- Country: Sri Lanka;
- Status: Under construction
- Construction began: 10 August 2017;
- Construction cost: $95 million (2017);
- Owner: KCHT Lanka Jang;

Thermal power station
- Primary fuel: Municipal solid waste;
- Feed-in tariff: 37.1 Sri Lankan rupee (per kilowatt-hour);

Power generation
- Nameplate capacity: 10 MW;

= KCHT Power Station =

Waste-to-energy power station in Sri Lanka

The KCHT Power Station is a municipal solid waste-fired thermal power station currently under construction at Muthurajawela in Sri Lanka. It is being constructed together with the Aitken Spence Power Station, after it won the bid by the Urban Development Authority from a pool of 121 bidders, 19 of which were foreign. Construction of the facility began on 10 August 2017 and will cost approximately US$95 million, with an estimated completion slated for mid-2019.

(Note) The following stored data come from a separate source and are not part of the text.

(* ===== verification/Futex.v ===== *)
(** * Futexes

    Model of src/ps/impl/ps_futex.c: the key that names the word a task waits
    on, the queue of waiters, the sections of FUTEX_WAIT and FUTEX_WAKE that
    run under ps_lock, the deadline of a wait, and the robust list of a task
    that dies.  The scheduler is that of Sched.v and the regions a key is
    computed from are those of VmMap.v.

    A waiter lives on the stack of its task; [waiters] is those in scope, by
    task, with the locals of the same frame, and [futex_waiters] the queue.
    An operation is [None] where the code would use a waiter whose frame is
    gone, or a task that does not exist. *)

From S2P Require Import Prelude VmMap Sched.

Definition FUTEX_WAIT : Z := 0.
Definition FUTEX_WAKE : Z := 1.
Definition FUTEX_WAIT_BITSET : Z := 9.
Definition FUTEX_WAKE_BITSET : Z := 10.
Definition FUTEX_CLOCK_REALTIME : Z := 256.
Definition FUTEX_PRIVATE_FLAG : Z := 128.
Definition FUTEX_WAITERS : Z := 0x80000000.
Definition FUTEX_OWNER_DIED : Z := 0x40000000.
Definition FUTEX_TID_MASK : Z := 0x3fffffff.
Definition ROBUST_LIST_LIMIT : nat := Z.to_nat 2048.
Definition PROT_READ : Z := 1.

(** ** Keys *)

Record futex_key := Key { kind : Z; identity : Z; object : Z; koffset : Z; backing : Z }.

Definition futex_keys_equal (a b : futex_key) : bool :=
  (kind a =? kind b) && (identity a =? identity b) && (object a =? object b) && (koffset a =? koffset b).

(** The descent of futex_get_key(). *)
Fixpoint futex_region (t : tree) (addr : Z) : option vm_region :=
  match t with
  | Leaf => None
  | Node _ l r rt =>
      if addr <? begin r then futex_region l addr
      else if end_ r <=? addr then futex_region rt addr
      else Some r
  end.

Section Keys.
Context `{Arch} `{Files}.

(** The key of a word of a shared mapping, and the file it keeps. *)
Definition shared_key (vm addr : Z) (r : vm_region) (s : kstate) : option (futex_key * kstate) :=
  let off := (u32 (offset r) + addr - begin r) mod vaddr_mod in
  match (if nz (fp r) then f_inode (file_of (fp r)) else None) with
  | Some i =>
      s ← fs_get_file (fp r) s;
      Some (Key 1 (if nz (i_pgcache_tag i) then i_pgcache_tag i else i_private i) (i_ino i) off (fp r), s)
  | None =>
      if nz (anon_id r) then Some (Key 2 0 (anon_id r) off 0, s) else Some (Key 0 vm 0 addr 0, s)
  end.

(** [vm]: the address of the memory of the task, [t] its regions. *)
Definition futex_get_key (vm : Z) (t : tree) (addr : Z) (private : bool) (s : kstate)
  : option ((Z + futex_key) * kstate) :=
  let key := Key 0 vm 0 addr 0 in
  if private then Some (inr key, s) else
  if vm =? 0 then Some (inl (- EFAULT), s) else
  match futex_region t addr with
  | None => Some (inl (- EFAULT), s)
  | Some r =>
      if (end_ r - addr <? 4) || negb (nz (Z.land (prot r) PROT_READ)) then Some (inl (- EFAULT), s) else
      if nz (Z.land (flag r) MAP_SHARED) then '(key, s) ← shared_key vm addr r s; Some (inr key, s)
      else Some (inr key, s)
  end.

Definition futex_release_key (key : futex_key) (s : kstate) : option kstate :=
  if nz (backing key) then fs_put_file (backing key) s else Some s.
End Keys.

(** ** State *)

(** The place of a word: what a key says of it. *)
Definition place : Type := Z * Z * Z * Z.
Definition place_of (k : futex_key) : place := (kind k, identity k, object k, koffset k).

Record futex_waiter := Waiter { wkey : futex_key; woken : bool; bitset : Z; val : Z; deadline : option Z }.

Record fsys := Fsys {
  sys : sched;
  waiters : gmap Z futex_waiter;
  futex_waiters : list Z;
  words : gmap place Z
}.
Abbreviation F := (st fsys).

Definition on_sched {A} (m : P A) : F A := fun f =>
  '(x, s) ← m (sys f); Some (x, Fsys s (waiters f) (futex_waiters f) (words f)).
Definition get_waiter (t : Z) : F futex_waiter := fun f => w ← waiters f !! t; Some (w, f).
Definition queue : F (list Z) := fun f => Some (futex_waiters f, f).
Definition word_at (p : place) (f : fsys) : Z := default 0 (words f !! p).
Definition get_word (p : place) : F Z := fun f => Some (word_at p f, f).
Definition put_word (p : place) (v : Z) : F unit := fun f =>
  Some (tt, Fsys (sys f) (waiters f) (futex_waiters f) (<[p := v]> (words f))).
Definition set_waiters (ws : gmap Z futex_waiter) (f : fsys) : fsys :=
  Fsys (sys f) ws (futex_waiters f) (words f).
Definition put_waiter (t : Z) (w : futex_waiter) : F unit := fun f =>
  Some (tt, set_waiters (<[t := w]> (waiters f)) f).
Definition drop_waiter (t : Z) : F unit := fun f => Some (tt, set_waiters (delete t (waiters f)) f).
Definition set_woken (w : futex_waiter) : futex_waiter := Waiter (wkey w) true (bitset w) (val w) (deadline w).
Definition link (t : Z) : F unit := fun f => Some (tt, Fsys (sys f) (waiters f) (futex_waiters f ++ [t]) (words f)).
Definition unlink (t : Z) : F unit := fun f =>
  Some (tt, Fsys (sys f) (waiters f) (without t (futex_waiters f)) (words f)).

(** ** Waking *)

Definition wake_waiter (t : Z) (w : futex_waiter) : F unit :=
  put_waiter t (set_woken w);; unlink t;; on_sched (ps_put_to_ready_queue_unsafe t).

Fixpoint wake_loop (key : futex_key) (max_wake bits n : Z) (entries : list Z) : F Z :=
  match entries with
  | [] => mret n
  | t :: rest =>
      if negb (n <? max_wake) then mret n else
      w ← get_waiter t;
      if negb (futex_keys_equal (wkey w) key) || negb (nz (Z.land (bitset w) bits))
      then wake_loop key max_wake bits n rest
      else wake_waiter t w;; wake_loop key max_wake bits (n + 1) rest
  end.
Definition futex_wake_mask_unsafe (key : futex_key) (max_wake bits : Z) : F Z :=
  l ← queue; wake_loop key max_wake bits 0 l.

Definition ps_futex_wake_unsafe (user uaddr max_wake : Z) : F Z :=
  futex_wake_mask_unsafe (Key 0 user 0 uaddr 0) max_wake UINT32_MAX.

Definition ps_futex_remove_task_unsafe (t : Z) : F unit := unlink t.

(** ** Waiting *)

(** How long: the clocks are read in microseconds, [clock] the one the
    operation names and [us] time_now_us(). *)
Definition futex_deadline (bitset_op : bool) (tv_sec tv_nsec clock us : Z) : Z + Z :=
  if (tv_sec <? 0) || (tv_nsec <? 0) || (1000000000 <=? tv_nsec) then inl (- EINVAL) else
  let '(sec, nsec) :=
    if bitset_op then
      let sec := tv_sec - clock / 1000000 in
      let nsec := tv_nsec - clock mod 1000000 * 1000 in
      if nsec <? 0 then (sec - 1, nsec + 1000000000) else (sec, nsec)
    else (tv_sec, tv_nsec) in
  if (sec <? 0) || (sec =? 0) && (nsec =? 0) then inl (- ETIMEDOUT) else
  let ms := if (UINT64_MAX - 1000) / 1000 <? sec then UINT64_MAX
            else u64 (sec * 1000 + (nsec + 999999) / 1000000) in
  inr (time_deadline_ms us ms).

(** The milliseconds of the next sleep, 0 when there is no timeout. *)
Definition futex_timeout (deadline : option Z) (now : Z) : Z + Z :=
  match deadline with
  | None => inr 0
  | Some d =>
      if d <=? now then inl (- ETIMEDOUT) else
      let remaining := d - now in
      inr (if UINT32_MAX <? remaining then UINT32_MAX else remaining)
  end.

Definition go_to_sleep (us timeout_ms t : Z) : P unit :=
  (if 0 <? timeout_ms then timer_arm_unsafe us t timeout_ms else mret tt);;
  ps_put_to_wait_queue_unsafe t None;;
  modify t (set_interruptible true).

(** From wait_again to the switch: [Some r] when the call returns [r]
    instead of going to sleep.  The clock is read twice. *)
Definition futex_wait (us us' : Z) (interrupted : bool) (t : Z) (key : futex_key) (v bits : Z) (d : option Z)
  : F (option Z) :=
  match futex_timeout d (us / 1000) with
  | inl r => mret (Some r)
  | inr timeout_ms =>
      x ← get_word (place_of key);
      if negb (x =? v) then mret (Some (- EAGAIN)) else
      if interrupted then mret (Some (- EINTR)) else
      put_waiter t (Waiter key false bits v d);; link t;;
      on_sched (go_to_sleep us' timeout_ms t);;
      mret None
  end.

(** After the switch back: [None] for another round. *)
Definition futex_resume (us : Z) (interrupted : bool) (t : Z) : F (option Z) :=
  w ← get_waiter t;
  (if woken w then mret tt else unlink t);;
  on_sched (timer_disarm_unsafe t);;
  drop_waiter t;;
  mret (if woken w then Some 0 else
        if interrupted then Some (- EINTR) else
        match deadline w with
        | None => None
        | Some d => if us / 1000 <? d then None else Some (- ETIMEDOUT)
        end).

(** ** The system call *)

Inductive request := Wait (v bits : Z) (d : option Z) | WakeUp (max_wake bits : Z).

(** The checks of futex_common() and futex_execute() and what they ask for:
    [value] and [timeout] are what ps_read_process_memory() finds at the
    addresses of the caller, [Some None] being a timeout that cannot be
    read. *)
Definition futex_execute (uaddr op v val3 : Z) (value : option Z) (timeout : option (option (Z * Z)))
  (wall us us' : Z) : Z + request :=
  let cmd := Z.ldiff op (Z.lor FUTEX_PRIVATE_FLAG FUTEX_CLOCK_REALTIME) in
  let realtime := nz (Z.land op FUTEX_CLOCK_REALTIME) in
  let bitset_op := (cmd =? FUTEX_WAIT_BITSET) || (cmd =? FUTEX_WAKE_BITSET) in
  let bits := if bitset_op then u32 val3 else UINT32_MAX in
  if uaddr =? 0 then inl (- EFAULT) else
  if nz (Z.land (u32 uaddr) 3) then inl (- EINVAL) else
  if realtime && negb (cmd =? FUTEX_WAIT_BITSET) then inl (- ENOSYS) else
  if bitset_op && (bits =? 0) then inl (- EINVAL) else
  if (cmd =? FUTEX_WAIT) || (cmd =? FUTEX_WAIT_BITSET) then
    match value with
    | None => inl (- EFAULT)
    | Some x =>
        if negb (x =? v) then inl (- EAGAIN) else
        match timeout with
        | None => inr (Wait v bits None)
        | Some None => inl (- EFAULT)
        | Some (Some (sec, nsec)) =>
            match futex_deadline (cmd =? FUTEX_WAIT_BITSET) sec nsec (if realtime then wall else us) us' with
            | inl e => inl e
            | inr d => inr (Wait v bits (Some d))
            end
        end
    end
  else if (cmd =? FUTEX_WAKE) || (cmd =? FUTEX_WAKE_BITSET) then
    if v <? 0 then inl (- EINVAL) else inr (WakeUp v bits)
  else inl (- ENOSYS).

(** futex_common(): the key is kept while the request runs, and released when
    it is refused. *)
Definition futex_common `{Arch} `{Files} (vm : Z) (t : tree) (uaddr op v val3 : Z) (value : option Z)
  (timeout : option (option (Z * Z))) (wall us us' : Z) (s : kstate) : option ((Z + futex_key * request) * kstate) :=
  let cmd := Z.ldiff op (Z.lor FUTEX_PRIVATE_FLAG FUTEX_CLOCK_REALTIME) in
  if uaddr =? 0 then Some (inl (- EFAULT), s) else
  if nz (Z.land (u32 uaddr) 3) then Some (inl (- EINVAL), s) else
  if negb (cmd =? FUTEX_WAIT) && negb (cmd =? FUTEX_WAIT_BITSET) && negb (cmd =? FUTEX_WAKE) && negb (cmd =? FUTEX_WAKE_BITSET)
  then Some (inl (- ENOSYS), s) else
  '(key, s) ← futex_get_key vm t uaddr (nz (Z.land op FUTEX_PRIVATE_FLAG)) s;
  match key with
  | inl e => Some (inl e, s)
  | inr key =>
      match futex_execute uaddr op v val3 value timeout wall us us' with
      | inl e => s ← futex_release_key key s; Some (inl e, s)
      | inr q => Some (inr (key, q), s)
      end
  end.

(** ** The robust list

    [reads] is the reader of the binary interface of the task (arch/abi/robust.h),
    [locate] the word an address of its memory names, if it is mapped. *)
Section Robust.
Context (vm tid : Z) (vaddr_mod : Z) (locate : Z -> option place).
Context (read_head : Z -> option (Z * Z * Z)) (read_next : Z -> option Z).

Definition robust_release_futex (entry offset : Z) : F unit :=
  let addr := (entry + offset) mod vaddr_mod in
  if (entry =? 0) || (addr <? PAGE_SIZE) then mret tt else
  match locate addr with
  | None => mret tt
  | Some p =>
      value ← get_word p;
      if negb (Z.land value FUTEX_TID_MASK =? tid) then mret tt else
      put_word p (Z.lor (Z.land value FUTEX_WAITERS) FUTEX_OWNER_DIED);;
      if nz (Z.land value FUTEX_WAITERS) then _ ← ps_futex_wake_unsafe vm addr 1; mret tt else mret tt
  end.

Definition untag (a : Z) : Z := Z.ldiff a 1.

Fixpoint robust_loop (count : nat) (base offset pending entry : Z) : F unit :=
  match count with
  | O => mret tt
  | S c =>
      if (entry =? 0) || (entry =? base) then mret tt else
      match read_next entry with
      | None => mret tt
      | Some next =>
          (if negb (entry =? pending) then robust_release_futex entry offset else mret tt);;
          robust_loop c base offset pending (untag next)
      end
  end.

Definition ps_release_robust_list (base : Z) : F unit :=
  if base =? 0 then mret tt else
  match read_head base with
  | None => mret tt
  | Some (entry, offset, pending) =>
      let pending := untag pending in
      robust_loop ROBUST_LIST_LIMIT base offset pending (untag entry);;
      if nz pending then robust_release_futex pending offset else mret tt
  end.
End Robust.

(** The word a task asked to be cleared at its end; [region] is what
    vm_find_map_cached() finds for its address. *)
Definition ps_clear_child_tid (vm : Z) (locate : Z -> option place) (region : option vm_region) (addr : Z) : F unit :=
  if addr =? 0 then mret tt else
  match region with
  | None => mret tt
  | Some r =>
      if (begin r <=? addr) && (addr + 4 <=? end_ r) && nz (Z.land (prot r) PROT_WRITE) then
        match locate addr with
        | None => mret tt
        | Some p => put_word p 0;; _ ← ps_futex_wake_unsafe vm addr 1; mret tt
        end
      else mret tt
  end.

(** ** The system

    The calls of the tasks that run, stores to the words, the removal of a
    thread by the exit of its group (after which its stack is freed), and
    everything else the scheduler does. *)
Definition kill_thread (t : Z) : F unit :=
  on_sched (timer_disarm_unsafe t);; ps_futex_remove_task_unsafe t;;
  on_sched (list_remove_entry t;; timer_disarm_unsafe t;; modify t (set_status ps_dying));; drop_waiter t.

Inductive fevent :=
| FWait (cpu : nat) (us us' : Z) (interrupted : bool) (key : futex_key) (v bits : Z) (d : option Z)
| FResume (cpu : nat) (us : Z) (interrupted : bool)
| FWake (key : futex_key) (max_wake bits : Z)
| FStore (p : place) (v : Z)
| FKill (t : Z)
| FSched (e : event).

Definition fperform (e : fevent) : F unit :=
  match e with
  | FWait cpu us us' i key v bits d =>
      t ← on_sched (current cpu); _ ← futex_wait us us' i t key v bits d; mret tt
  | FResume cpu us i => t ← on_sched (current cpu); _ ← futex_resume us i t; mret tt
  | FWake key n bits => _ ← futex_wake_mask_unsafe key n bits; mret tt
  | FStore p v => put_word p v
  | FKill t => kill_thread t
  | FSched e => on_sched (perform e)
  end.
Fixpoint fperform_all (es : list fevent) : F unit :=
  match es with [] => mret tt | e :: es => fperform e;; fperform_all es end.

The 10 megawatt power station will be operated by KCHT Lanka Jang (Private) Limited, a subsidiary of the South Korean company KCHT Holding. It will use 630 MT of waste from the Colombo and Gampaha suburbs. The generated power will be sold to the state-owned Ceylon Electricity Board at a rate of Rs. 37.10 per KWh generated. The remaining bottom ash resulting from the process would be used for road construction and other purposes, while the unusable fly ash residue (amounting to 2%) being disposed at locations already identified.